= Problem details =
Starting at the top of the records, output every line through the one that contains "EvToolOutput (prop data", keeping each exactly as it appears.
———
(* ===== verification/Events.v ===== *)
(** * Events: one wire line as the typed event it carries

    The specification splits the hooks into a StreamIngestor, which turns
    each line into a typed [ChatEvent], and a ConversationStore, which
    applies events to the message list.  The hooks do not have that split:
    they parse and dispatch inside one [try] block.  This file states the
    ingestor's half as a pure function, [decode_line], from a line to the
    event the hooks' dispatch on [data.type] sees; the hook files prove
    that their handlers are [decode_line] followed by a pure application
    of the event ([NoStream.ns_line_refines], [Stream.st_line_refines]).

    [EvMalformed] covers both ways the [try] block throws before dispatch:
    [JSON.parse] fails, or the line parses to [null] and reading
    [data.type] throws a [TypeError].  [EvOther] is a parsed value whose
    [type] is none of the five wire types (including a missing [type]). *)

From stdpp Require Import base list decidable.
From Stdlib Require Import ZArith Lia.
From S2P Require Import Prelude JsValue IntRuntime Message.

Section Events.
Context `{JsRuntime}.

Inductive ChatEvent :=
| EvToken (content : jsval)
| EvFinalResponse (content : jsval)
| EvToolOutput (tool_name tool_args output tool_call_id : jsval)
| EvAgentToolCall (tool_calls : jsval)
| EvError (content : jsval)
| EvOther (ty : jsval)
| EvMalformed.

(** [data.k] on a value that is not [null]. *)
Definition prop (v : value) (k : key) : jsval :=
  match v with
  | JObj fs => lookup_field (key_name k) fs
  | _ => None
  end.

Definition decode_value (data : value) : ChatEvent :=
  let ty := prop data KType in
  if is_str ty (js "token") then EvToken (prop data KContent)
  else if is_str ty (js "final_response") then EvFinalResponse (prop data KContent)
  else if is_str ty (js "tool_output") then
    EvToolOutput (prop data KToolName) (prop data KToolArgs)
                 (prop data KOutput) (prop data KToolCallId)
  else if is_str ty (js "agent_tool_call") then EvAgentToolCall (prop data KToolCalls)
  else if is_str ty (js "error") then EvError (prop data KContent)
  else EvOther ty.

Definition decode_line (line : jsstr) : ChatEvent :=
  match JSON_parse line with
  | None | Some JNull => EvMalformed
  | Some data => decode_value data
  end.

(** The value of [data.type] an event was decoded from. *)
Definition event_type (ev : ChatEvent) : jsval :=
  match ev with
  | EvToken _ => Some (JStr (js "token"))
  | EvFinalResponse _ => Some (JStr (js "final_response"))
  | EvToolOutput _ _ _ _ => Some (JStr (js "tool_output"))
  | EvAgentToolCall _ => Some (JStr (js "agent_tool_call"))
  | EvError _ => Some (JStr (js "error"))
  | EvOther ty => ty
  | EvMalformed => None
  end.

Lemma get_prop v k : v <> JNull -> get v k = Ok (prop v k).
Proof. by destruct v. Qed.

End Events.

(** ** Fixtures for the runs of the hook files *)

Definition clock0 (n : nat) : Z := 1700000000000 + Z.of_nat n.

Definition hook0 : HookState := mkHookState [] [] false (js "thread-1") [] 0.

Definition body_of (cs : list jsstr) : FetchResult :=
  Fetched (mkResponse 200 (Some (mkBody cs None)) (Throw (js "unused"))).

Definition tool_line : jsstr :=
  jq "{'type':'tool_output','tool_name':'weather-data','output':{'currentTemperature':21}}".
Definition final_line : jsstr := jq "{'type':'final_response','content':'It is 21 C'}".
(* ===== verification/Stream.v ===== *)
(** * Stream: the [useChatStream] hook

    [src/src/hooks/useChatStream.ts].  Unlike the no-stream hook, this one
    appends one empty agent message per turn (the placeholder, id
    [agent-<t>]) and then rewrites every message carrying that id as events
    arrive ([update_agent]): [token] appends to the local
    [agentMessageContent] with JavaScript [+], [final_response] replaces it
    with [data.content || ''], [tool_output] and [agent_tool_call] turn the
    placeholder into a tool message (keeping its content), [error] and
    unparsable lines append an error message, any other [type] is ignored
    ([st_line]).  The buffer left at the end is handled by [st_final], which
    only knows [final_response] and appends its content with [+=].
    [st_apply] is the pure reading of one line, and [st_line_refines] shows
    the handler computes it. *)

From stdpp Require Import base list decidable.
From Stdlib Require Import ZArith Lia.
From S2P Require Import Prelude JsValue IntRuntime LineBuffer Message Events.

(** The hook's definitions are named as in the source; the module keeps
    [sendMessage] apart from the one of [useChatNoStream]. *)
Module UseChatStream.

Section Stream.
Context `{JsRuntime}.
Variable clock : nat -> Z.

Definition st_endpoint : jsstr := js "http://localhost:8000/ai/steve/v1/chat/stream-tokens".

(** [prev.map(msg => msg.id === agentMessageId ? f(msg) : msg)] *)
Definition map_agent (aid : jsstr) (f : ChatMessage -> ChatMessage) (msgs : list ChatMessage) :=
  map (fun m => if bool_decide (m.(id) = aid) then f m else m) msgs.

Definition update_agent (aid : jsstr) (f : ChatMessage -> ChatMessage) : M unit :=
  setMessages (map_agent aid f).

(** [{ ...msg, type: 'tool_output', toolName, toolArgs, output, toolCallId }] *)
Definition to_tool_output (tn ta o tc : jsval) (m : ChatMessage) : ChatMessage :=
  mkMessage m.(id) TToolOutput m.(content) tn ta o tc m.(toolCalls).

(** [{ ...msg, type: 'agent_tool_call', toolCalls }] *)
Definition to_tool_call (calls : jsval) (m : ChatMessage) : ChatMessage :=
  mkMessage m.(id) TAgentToolCall m.(content) m.(toolName) m.(toolArgs) m.(output)
            m.(toolCallId) calls.

(** Lines 80-141: one complete line; [acc] is [agentMessageContent]. *)
Definition st_line (aid : jsstr) (line : jsstr) (acc : jsval) : M jsval :=
  try_catch
    (data ← lift (json_parse line);
     ty ← lift (get data KType);
     if is_str ty (js "token") then
       c ← lift (get data KContent);
       let acc' := Some (js_add acc c) in
       update_agent aid (with_content acc');;
       mret acc'
     else if is_str ty (js "final_response") then
       c ← lift (get data KContent);
       let acc' := js_or c (Some (JStr [])) in
       update_agent aid (with_content acc');;
       mret acc'
     else if is_str ty (js "tool_output") then
       tn ← lift (get data KToolName);
       ta ← lift (get data KToolArgs);
       o ← lift (get data KOutput);
       tc ← lift (get data KToolCallId);
       update_agent aid (to_tool_output tn ta o tc);;
       mret acc
     else if is_str ty (js "agent_tool_call") then
       calls ← lift (get data KToolCalls);
       update_agent aid (to_tool_call calls);;
       mret acc
     else if is_str ty (js "error") then
       c ← lift (get data KContent);
       append_error clock (js "Error: " ++ to_string c);;
       mret acc
     else mret acc)
    (fun _ => append_error clock (js "Failed to parse response: " ++ line);; mret acc).

(** Lines 144-163: the buffer left when the stream ends. *)
Definition st_final (aid : jsstr) (buffer : jsstr) (acc : jsval) : M unit :=
  if is_blank buffer then mret tt
  else
    try_catch
      (data ← lift (json_parse buffer);
       ty ← lift (get data KType);
       if is_str ty (js "final_response") then
         c ← lift (get data KContent);
         let acc' := Some (js_add acc (js_or c (Some (JStr [])))) in
         update_agent aid (with_content acc')
       else mret tt)
      (fun _ => append_error clock (js "Failed to parse final response: " ++ buffer)).

(** Lines 30-172: [sendMessage(message)], given what [fetch] yields. *)
Definition sendMessage (message : jsstr) (resp : FetchResult) : M unit :=
  st ← read (fun s => s);
  if is_blank message || st.(isLoading) then mret tt
  else
    i ← fresh_id clock (js "user");
    append_message (simple_message i TUser (Some (JStr (trim message))));;
    modify (set_input_st []);;
    modify (set_loading_st true);;
    try_finally
      (try_catch
         (modify (send_st (mkRequest st_endpoint (trim message) st.(threadId)));;
          r ← await_fetch resp;
          b ← check_response r;
          aid ← fresh_id clock (js "agent");
          append_message (simple_message aid TAgent (Some (JStr [])));;
          '(acc, buffer) ← read_body (st_line aid) b (Some (JStr []));
          st_final aid buffer acc)
         (fun e => append_error clock (js "Network or API error: " ++ e)))
      (modify (set_loading_st false)).

(** ** The pure reading of a line *)

Definition error_message (text : jsstr) (t : Z) : ChatMessage :=
  simple_message (js "error" ++ js "-" ++ dec_of_Z t) TError (Some (JStr text)).

(** The messages and the new [agentMessageContent] after the event [ev]
    decoded from [raw], when [Date.now()] would return [t]. *)
Definition st_apply (aid : jsstr) (ev : ChatEvent) (raw : jsstr) (acc : jsval) (t : Z)
    (msgs : list ChatMessage) : list ChatMessage * jsval :=
  match ev with
  | EvToken c => let acc' := Some (js_add acc c) in (map_agent aid (with_content acc') msgs, acc')
  | EvFinalResponse c =>
      let acc' := js_or c (Some (JStr [])) in (map_agent aid (with_content acc') msgs, acc')
  | EvToolOutput n a o cid => (map_agent aid (to_tool_output n a o cid) msgs, acc)
  | EvAgentToolCall calls => (map_agent aid (to_tool_call calls) msgs, acc)
  | EvError c => (msgs ++ [error_message (js "Error: " ++ to_string c) t], acc)
  | EvOther _ => (msgs, acc)
  | EvMalformed => (msgs ++ [error_message (js "Failed to parse response: " ++ raw) t], acc)
  end.

(** Whether handling the event reads [Date.now()]. *)
Definition st_reads_clock (ev : ChatEvent) : nat :=
  match ev with EvError _ | EvMalformed => 1 | _ => 0 end.

Definition with_messages (msgs : list ChatMessage) (n : nat) (st : HookState) : HookState :=
  mkHookState msgs st.(inputValue) st.(isLoading) st.(threadId) st.(sent) (n + st.(ticks)).

(** The proof of [st_line_refines], shared with the lemmas that use it. *)
Lemma st_line_apply aid line acc st :
  st_line aid line acc st =
  let '(msgs, acc') := st_apply aid (decode_line line) line acc (clock st.(ticks)) st.(messages) in
  (Ok acc', with_messages msgs (st_reads_clock (decode_line line)) st).
Proof.
  destruct st as [ms iv ld th sn tk].
  unfold st_line, append_error, update_agent, json_parse, decode_line, decode_value.
  destruct (JSON_parse line) as [data|]; [destruct data|]; m_red; try reflexivity.
  repeat case_match; simplify_eq/=; subst_is_str; reflexivity.
Qed.

(** C11: The streaming line handler is decoding the line into a typed event
    followed by a pure update of the message list and of the accumulated
    agent text. *)
Lemma st_line_refines aid line acc st :
  st_line aid line acc st =
  let '(msgs, acc') := st_apply aid (decode_line line) line acc (clock st.(ticks)) st.(messages) in
  (Ok acc', with_messages msgs (st_reads_clock (decode_line line)) st).
Proof. exact (st_line_apply aid line acc st). Qed.

Lemma st_final_refines aid buffer acc st :
  st_final aid buffer acc st =
  (Ok tt,
   if is_blank buffer then st
   else match decode_line buffer with
        | EvFinalResponse c =>
            with_messages (map_agent aid (with_content (Some (js_add acc (js_or c (Some (JStr []))))))
                                     st.(messages)) 0 st
        | EvMalformed =>
            with_messages (st.(messages) ++ [error_message (js "Failed to parse final response: "
                                                            ++ buffer) (clock st.(ticks))]) 1 st
        | _ => st
        end).
Proof.
  destruct st as [ms iv ld th sn tk].
  unfold st_final. destruct (is_blank buffer); [reflexivity|].
  unfold append_error, update_agent, json_parse, decode_line, decode_value.
  destruct (JSON_parse buffer) as [data|]; [destruct data|]; m_red; try reflexivity.
  repeat case_match; simplify_eq/=; subst_is_str; reflexivity.
Qed.

(** ** Rewriting the placeholder *)

Lemma map_agent_compose aid f g msgs :
  (forall m, (g m).(id) = m.(id)) ->
  map_agent aid f (map_agent aid g msgs) = map_agent aid (fun m => f (g m)) msgs.
Proof.
  intros Hg. unfold map_agent. rewrite map_map. apply map_ext. intros m.
  destruct (decide (m.(id) = aid)) as [E|E].
  - rewrite (bool_decide_eq_true_2 _ E), bool_decide_eq_true_2; [done|]. by rewrite Hg.
  - by rewrite !(bool_decide_eq_false_2 _ E).
Qed.

Lemma with_content_twice x y m : with_content x (with_content y m) = with_content x m.
Proof. reflexivity. Qed.

Lemma js_add_str a b : js_add (Some (JStr a)) (Some (JStr b)) = JStr (a ++ b).
Proof. reflexivity. Qed.

(** Token lines with string contents [toks] append their texts, in order,
    to the placeholder's content. *)
Theorem st_tokens_accumulate aid st a lines toks :
  Forall2 (fun l t => is_blank l = false /\ decode_line l = EvToken (Some (JStr t))) lines toks ->
  handle_lines (line_step (st_line aid)) (Ok (Some (JStr a)), st) lines =
  (Ok (Some (JStr (a ++ concat toks))),
   with_messages (match toks with
                  | [] => st.(messages)
                  | _ => map_agent aid (with_content (Some (JStr (a ++ concat toks)))) st.(messages)
                  end) 0 st).
Proof.
  intros Hf. revert a st. induction Hf as [|l t ls ts [Hb Hd] Hf IH]; intros a st.
  - destruct st. by rewrite app_nil_r.
  - unfold handle_lines. simpl. rewrite Hb. simpl. rewrite st_line_apply, Hd. simpl.
    change (fold_left _ ls ?x) with (handle_lines (line_step (st_line aid)) x ls).
    rewrite js_add_str, IH.
    rewrite <- app_assoc. destruct ts; simpl; [by rewrite app_nil_r|].
    rewrite map_agent_compose by done. reflexivity.
Qed.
———
= Response to the task =
(* ===== verification/Events.v ===== *)
(** * Events: one wire line as the typed event it carries

    The specification splits the hooks into a StreamIngestor, which turns
    each line into a typed [ChatEvent], and a ConversationStore, which
    applies events to the message list.  The hooks do not have that split:
    they parse and dispatch inside one [try] block.  This file states the
    ingestor's half as a pure function, [decode_line], from a line to the
    event the hooks' dispatch on [data.type] sees; the hook files prove
    that their handlers are [decode_line] followed by a pure application
    of the event ([NoStream.ns_line_refines], [Stream.st_line_refines]).

    [EvMalformed] covers both ways the [try] block throws before dispatch:
    [JSON.parse] fails, or the line parses to [null] and reading
    [data.type] throws a [TypeError].  [EvOther] is a parsed value whose
    [type] is none of the five wire types (including a missing [type]). *)

From stdpp Require Import base list decidable.
From Stdlib Require Import ZArith Lia.
From S2P Require Import Prelude JsValue IntRuntime Message.

Section Events.
Context `{JsRuntime}.

Inductive ChatEvent :=
| EvToken (content : jsval)
| EvFinalResponse (content : jsval)
| EvToolOutput (tool_name tool_args output tool_call_id : jsval)
| EvAgentToolCall (tool_calls : jsval)
| EvError (content : jsval)
| EvOther (ty : jsval)
| EvMalformed.

(** [data.k] on a value that is not [null]. *)
Definition prop (v : value) (k : key) : jsval :=
  match v with
  | JObj fs => lookup_field (key_name k) fs
  | _ => None
  end.

Definition decode_value (data : value) : ChatEvent :=
  let ty := prop data KType in
  if is_str ty (js "token") then EvToken (prop data KContent)
  else if is_str ty (js "final_response") then EvFinalResponse (prop data KContent)
  else if is_str ty (js "tool_output") then
    EvToolOutput (prop data KToolName) (prop data KToolArgs)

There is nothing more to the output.